**The problem**
Search term "depth": copy each line of the records that contains it.

**Data supplied**
[Start of section]

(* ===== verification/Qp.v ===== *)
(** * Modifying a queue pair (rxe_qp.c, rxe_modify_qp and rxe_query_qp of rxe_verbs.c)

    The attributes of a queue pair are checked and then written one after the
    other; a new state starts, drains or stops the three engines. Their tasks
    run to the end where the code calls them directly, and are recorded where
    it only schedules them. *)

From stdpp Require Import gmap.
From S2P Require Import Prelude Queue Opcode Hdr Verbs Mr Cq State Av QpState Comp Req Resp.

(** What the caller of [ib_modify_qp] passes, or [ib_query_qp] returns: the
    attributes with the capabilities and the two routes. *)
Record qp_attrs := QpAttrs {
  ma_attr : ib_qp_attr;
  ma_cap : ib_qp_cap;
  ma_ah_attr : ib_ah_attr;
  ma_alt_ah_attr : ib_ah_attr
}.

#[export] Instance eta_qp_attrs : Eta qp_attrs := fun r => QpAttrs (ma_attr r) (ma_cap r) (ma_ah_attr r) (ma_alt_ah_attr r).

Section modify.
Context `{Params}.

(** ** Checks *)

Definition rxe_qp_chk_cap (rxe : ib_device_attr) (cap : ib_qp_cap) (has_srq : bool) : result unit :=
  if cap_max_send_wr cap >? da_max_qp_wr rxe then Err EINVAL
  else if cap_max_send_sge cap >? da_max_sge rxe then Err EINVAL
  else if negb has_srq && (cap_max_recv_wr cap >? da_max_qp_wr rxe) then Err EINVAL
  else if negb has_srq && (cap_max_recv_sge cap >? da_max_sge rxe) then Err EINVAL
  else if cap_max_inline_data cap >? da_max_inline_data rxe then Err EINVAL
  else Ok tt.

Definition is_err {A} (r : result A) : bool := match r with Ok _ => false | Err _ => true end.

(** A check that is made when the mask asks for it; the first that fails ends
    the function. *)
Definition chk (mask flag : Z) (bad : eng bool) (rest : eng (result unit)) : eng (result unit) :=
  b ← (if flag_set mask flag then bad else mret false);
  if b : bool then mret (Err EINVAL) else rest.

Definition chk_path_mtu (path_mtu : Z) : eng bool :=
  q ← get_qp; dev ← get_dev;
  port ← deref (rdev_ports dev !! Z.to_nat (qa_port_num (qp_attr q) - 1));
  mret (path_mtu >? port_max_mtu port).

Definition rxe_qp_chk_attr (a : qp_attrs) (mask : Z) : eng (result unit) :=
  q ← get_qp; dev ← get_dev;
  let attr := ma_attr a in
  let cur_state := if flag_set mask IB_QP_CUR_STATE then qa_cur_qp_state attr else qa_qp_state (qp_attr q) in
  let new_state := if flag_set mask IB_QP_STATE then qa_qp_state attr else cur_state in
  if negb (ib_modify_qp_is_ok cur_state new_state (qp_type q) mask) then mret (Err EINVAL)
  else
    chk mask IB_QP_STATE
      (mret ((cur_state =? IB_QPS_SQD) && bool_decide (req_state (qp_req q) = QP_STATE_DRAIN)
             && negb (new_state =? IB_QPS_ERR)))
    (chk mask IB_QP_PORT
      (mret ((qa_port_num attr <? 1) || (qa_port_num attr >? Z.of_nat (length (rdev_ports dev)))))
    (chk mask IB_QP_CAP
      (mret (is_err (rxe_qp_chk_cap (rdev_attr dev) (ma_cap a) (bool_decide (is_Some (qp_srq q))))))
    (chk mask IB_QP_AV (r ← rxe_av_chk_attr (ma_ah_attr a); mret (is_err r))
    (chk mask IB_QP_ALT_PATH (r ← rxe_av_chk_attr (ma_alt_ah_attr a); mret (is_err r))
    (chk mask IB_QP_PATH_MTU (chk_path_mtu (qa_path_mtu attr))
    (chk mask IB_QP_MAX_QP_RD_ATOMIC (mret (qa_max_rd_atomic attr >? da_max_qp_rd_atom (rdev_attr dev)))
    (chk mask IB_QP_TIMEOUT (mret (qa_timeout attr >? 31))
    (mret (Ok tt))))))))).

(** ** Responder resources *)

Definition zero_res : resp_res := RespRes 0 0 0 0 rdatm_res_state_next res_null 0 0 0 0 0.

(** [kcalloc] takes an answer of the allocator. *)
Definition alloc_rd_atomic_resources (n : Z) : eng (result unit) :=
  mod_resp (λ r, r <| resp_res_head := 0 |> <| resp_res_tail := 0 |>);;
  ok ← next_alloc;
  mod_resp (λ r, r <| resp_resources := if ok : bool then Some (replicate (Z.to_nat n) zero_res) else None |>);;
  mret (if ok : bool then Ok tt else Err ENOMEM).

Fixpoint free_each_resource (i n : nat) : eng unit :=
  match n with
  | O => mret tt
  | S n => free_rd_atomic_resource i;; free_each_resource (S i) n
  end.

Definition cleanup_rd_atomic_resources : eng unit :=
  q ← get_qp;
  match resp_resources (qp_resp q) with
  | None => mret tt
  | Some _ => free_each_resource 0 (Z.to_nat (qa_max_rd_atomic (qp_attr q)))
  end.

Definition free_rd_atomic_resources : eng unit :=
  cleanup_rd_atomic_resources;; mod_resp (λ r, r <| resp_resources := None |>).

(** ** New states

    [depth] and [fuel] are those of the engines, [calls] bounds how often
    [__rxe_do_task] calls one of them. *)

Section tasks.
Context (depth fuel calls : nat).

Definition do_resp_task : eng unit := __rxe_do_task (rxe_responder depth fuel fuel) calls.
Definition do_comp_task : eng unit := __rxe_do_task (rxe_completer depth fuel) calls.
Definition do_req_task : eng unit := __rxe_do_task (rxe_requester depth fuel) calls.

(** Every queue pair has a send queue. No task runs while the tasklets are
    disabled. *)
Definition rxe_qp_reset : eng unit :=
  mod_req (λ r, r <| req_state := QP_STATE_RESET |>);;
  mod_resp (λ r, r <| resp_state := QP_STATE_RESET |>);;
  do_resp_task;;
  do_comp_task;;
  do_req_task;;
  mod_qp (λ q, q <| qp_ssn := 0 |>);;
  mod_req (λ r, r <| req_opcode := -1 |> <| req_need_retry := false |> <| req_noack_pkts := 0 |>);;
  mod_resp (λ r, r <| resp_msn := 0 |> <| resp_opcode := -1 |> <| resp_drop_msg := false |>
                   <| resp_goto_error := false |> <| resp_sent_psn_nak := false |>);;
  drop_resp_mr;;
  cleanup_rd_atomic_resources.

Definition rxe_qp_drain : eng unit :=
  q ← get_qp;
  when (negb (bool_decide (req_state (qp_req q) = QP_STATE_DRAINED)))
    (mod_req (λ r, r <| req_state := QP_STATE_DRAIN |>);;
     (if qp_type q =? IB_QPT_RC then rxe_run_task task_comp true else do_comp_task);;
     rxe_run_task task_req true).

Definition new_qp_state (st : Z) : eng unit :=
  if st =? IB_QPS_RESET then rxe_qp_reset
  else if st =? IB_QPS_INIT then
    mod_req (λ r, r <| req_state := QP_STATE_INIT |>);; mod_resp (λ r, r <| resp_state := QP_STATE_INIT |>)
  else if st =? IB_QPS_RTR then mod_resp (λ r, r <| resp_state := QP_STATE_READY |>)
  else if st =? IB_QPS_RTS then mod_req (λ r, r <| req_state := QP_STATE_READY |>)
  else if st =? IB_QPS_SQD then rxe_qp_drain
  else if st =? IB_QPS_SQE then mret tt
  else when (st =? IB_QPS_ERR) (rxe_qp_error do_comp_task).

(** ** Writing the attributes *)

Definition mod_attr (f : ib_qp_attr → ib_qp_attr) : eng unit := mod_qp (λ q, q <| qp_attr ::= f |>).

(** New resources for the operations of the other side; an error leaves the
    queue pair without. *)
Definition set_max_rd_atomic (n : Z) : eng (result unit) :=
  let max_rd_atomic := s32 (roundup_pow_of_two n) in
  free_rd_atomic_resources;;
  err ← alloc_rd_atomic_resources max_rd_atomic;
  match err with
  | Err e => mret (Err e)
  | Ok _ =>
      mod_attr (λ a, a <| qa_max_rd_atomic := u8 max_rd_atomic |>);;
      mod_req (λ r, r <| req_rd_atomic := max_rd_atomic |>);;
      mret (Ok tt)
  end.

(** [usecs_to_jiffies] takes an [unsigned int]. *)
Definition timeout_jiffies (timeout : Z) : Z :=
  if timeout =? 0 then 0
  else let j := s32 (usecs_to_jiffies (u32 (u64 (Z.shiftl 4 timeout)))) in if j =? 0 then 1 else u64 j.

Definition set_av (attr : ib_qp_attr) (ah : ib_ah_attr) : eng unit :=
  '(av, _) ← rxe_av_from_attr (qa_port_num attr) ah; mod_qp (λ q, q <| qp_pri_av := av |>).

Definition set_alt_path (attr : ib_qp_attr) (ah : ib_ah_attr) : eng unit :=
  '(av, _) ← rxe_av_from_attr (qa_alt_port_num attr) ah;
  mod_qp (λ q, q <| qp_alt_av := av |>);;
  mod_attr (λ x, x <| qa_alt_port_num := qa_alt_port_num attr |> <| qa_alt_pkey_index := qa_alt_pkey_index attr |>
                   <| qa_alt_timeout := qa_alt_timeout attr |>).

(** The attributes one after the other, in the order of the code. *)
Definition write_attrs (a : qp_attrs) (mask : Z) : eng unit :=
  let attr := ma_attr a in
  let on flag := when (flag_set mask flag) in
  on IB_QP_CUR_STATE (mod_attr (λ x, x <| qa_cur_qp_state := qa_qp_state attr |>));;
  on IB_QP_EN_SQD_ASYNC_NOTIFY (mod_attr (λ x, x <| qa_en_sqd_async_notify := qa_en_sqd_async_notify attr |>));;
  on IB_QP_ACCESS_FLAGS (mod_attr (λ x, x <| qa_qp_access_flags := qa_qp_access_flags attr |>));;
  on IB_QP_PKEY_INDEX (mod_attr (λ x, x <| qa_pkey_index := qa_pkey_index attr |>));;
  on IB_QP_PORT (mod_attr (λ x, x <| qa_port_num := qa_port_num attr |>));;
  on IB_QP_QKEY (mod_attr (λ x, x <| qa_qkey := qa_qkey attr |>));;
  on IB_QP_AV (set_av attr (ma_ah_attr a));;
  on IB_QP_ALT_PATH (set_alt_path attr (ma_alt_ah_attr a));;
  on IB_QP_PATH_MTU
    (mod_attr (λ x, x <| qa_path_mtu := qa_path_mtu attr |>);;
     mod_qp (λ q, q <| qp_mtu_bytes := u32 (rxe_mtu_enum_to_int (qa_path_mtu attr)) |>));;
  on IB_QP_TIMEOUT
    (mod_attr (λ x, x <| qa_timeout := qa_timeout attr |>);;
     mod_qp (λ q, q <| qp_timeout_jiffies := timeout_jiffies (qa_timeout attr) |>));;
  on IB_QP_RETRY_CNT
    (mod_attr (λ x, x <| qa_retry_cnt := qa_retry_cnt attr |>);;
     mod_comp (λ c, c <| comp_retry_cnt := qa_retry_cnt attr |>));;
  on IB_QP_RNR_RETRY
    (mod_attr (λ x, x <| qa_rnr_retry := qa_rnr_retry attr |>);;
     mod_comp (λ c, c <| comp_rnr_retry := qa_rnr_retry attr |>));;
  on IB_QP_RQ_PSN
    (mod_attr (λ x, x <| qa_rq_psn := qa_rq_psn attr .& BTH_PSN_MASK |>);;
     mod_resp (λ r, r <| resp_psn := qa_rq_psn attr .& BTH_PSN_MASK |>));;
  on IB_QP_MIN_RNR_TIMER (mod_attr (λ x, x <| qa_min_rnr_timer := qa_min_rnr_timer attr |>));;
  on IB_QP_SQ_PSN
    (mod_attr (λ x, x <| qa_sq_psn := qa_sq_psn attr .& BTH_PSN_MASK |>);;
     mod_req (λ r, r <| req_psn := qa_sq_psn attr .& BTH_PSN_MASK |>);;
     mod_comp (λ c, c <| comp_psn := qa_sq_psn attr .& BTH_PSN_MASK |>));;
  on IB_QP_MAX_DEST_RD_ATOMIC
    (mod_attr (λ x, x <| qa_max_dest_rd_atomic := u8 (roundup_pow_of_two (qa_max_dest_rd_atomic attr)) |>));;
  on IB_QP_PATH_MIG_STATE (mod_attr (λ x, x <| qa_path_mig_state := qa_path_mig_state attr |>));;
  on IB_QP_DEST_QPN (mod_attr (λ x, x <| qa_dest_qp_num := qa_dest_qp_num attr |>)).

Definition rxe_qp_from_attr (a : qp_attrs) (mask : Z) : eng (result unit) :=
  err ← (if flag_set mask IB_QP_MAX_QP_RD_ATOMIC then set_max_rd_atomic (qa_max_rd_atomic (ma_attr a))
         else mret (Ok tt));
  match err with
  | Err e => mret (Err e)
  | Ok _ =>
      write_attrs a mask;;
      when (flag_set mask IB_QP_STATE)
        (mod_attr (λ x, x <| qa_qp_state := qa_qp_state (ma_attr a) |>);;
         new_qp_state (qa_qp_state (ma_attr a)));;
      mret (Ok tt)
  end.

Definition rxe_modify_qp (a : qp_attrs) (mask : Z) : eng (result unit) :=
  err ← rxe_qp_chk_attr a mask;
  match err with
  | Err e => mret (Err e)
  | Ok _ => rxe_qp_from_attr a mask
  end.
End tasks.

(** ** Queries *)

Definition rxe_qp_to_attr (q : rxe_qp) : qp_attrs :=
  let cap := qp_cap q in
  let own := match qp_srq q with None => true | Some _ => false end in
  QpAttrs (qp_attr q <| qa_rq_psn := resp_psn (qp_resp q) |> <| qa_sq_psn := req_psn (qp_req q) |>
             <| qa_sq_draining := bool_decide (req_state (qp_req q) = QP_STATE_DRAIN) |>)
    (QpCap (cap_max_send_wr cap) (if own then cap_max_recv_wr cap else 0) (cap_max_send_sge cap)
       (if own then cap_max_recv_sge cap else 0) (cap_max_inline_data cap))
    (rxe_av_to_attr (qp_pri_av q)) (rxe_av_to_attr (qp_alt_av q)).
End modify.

[End of section]

**Result**
    [depth] and [fuel] are those of the engines, [calls] bounds how often
Context (depth fuel calls : nat).
Definition do_resp_task : eng unit := __rxe_do_task (rxe_responder depth fuel fuel) calls.
Definition do_comp_task : eng unit := __rxe_do_task (rxe_completer depth fuel) calls.
Definition do_req_task : eng unit := __rxe_do_task (rxe_requester depth fuel) calls.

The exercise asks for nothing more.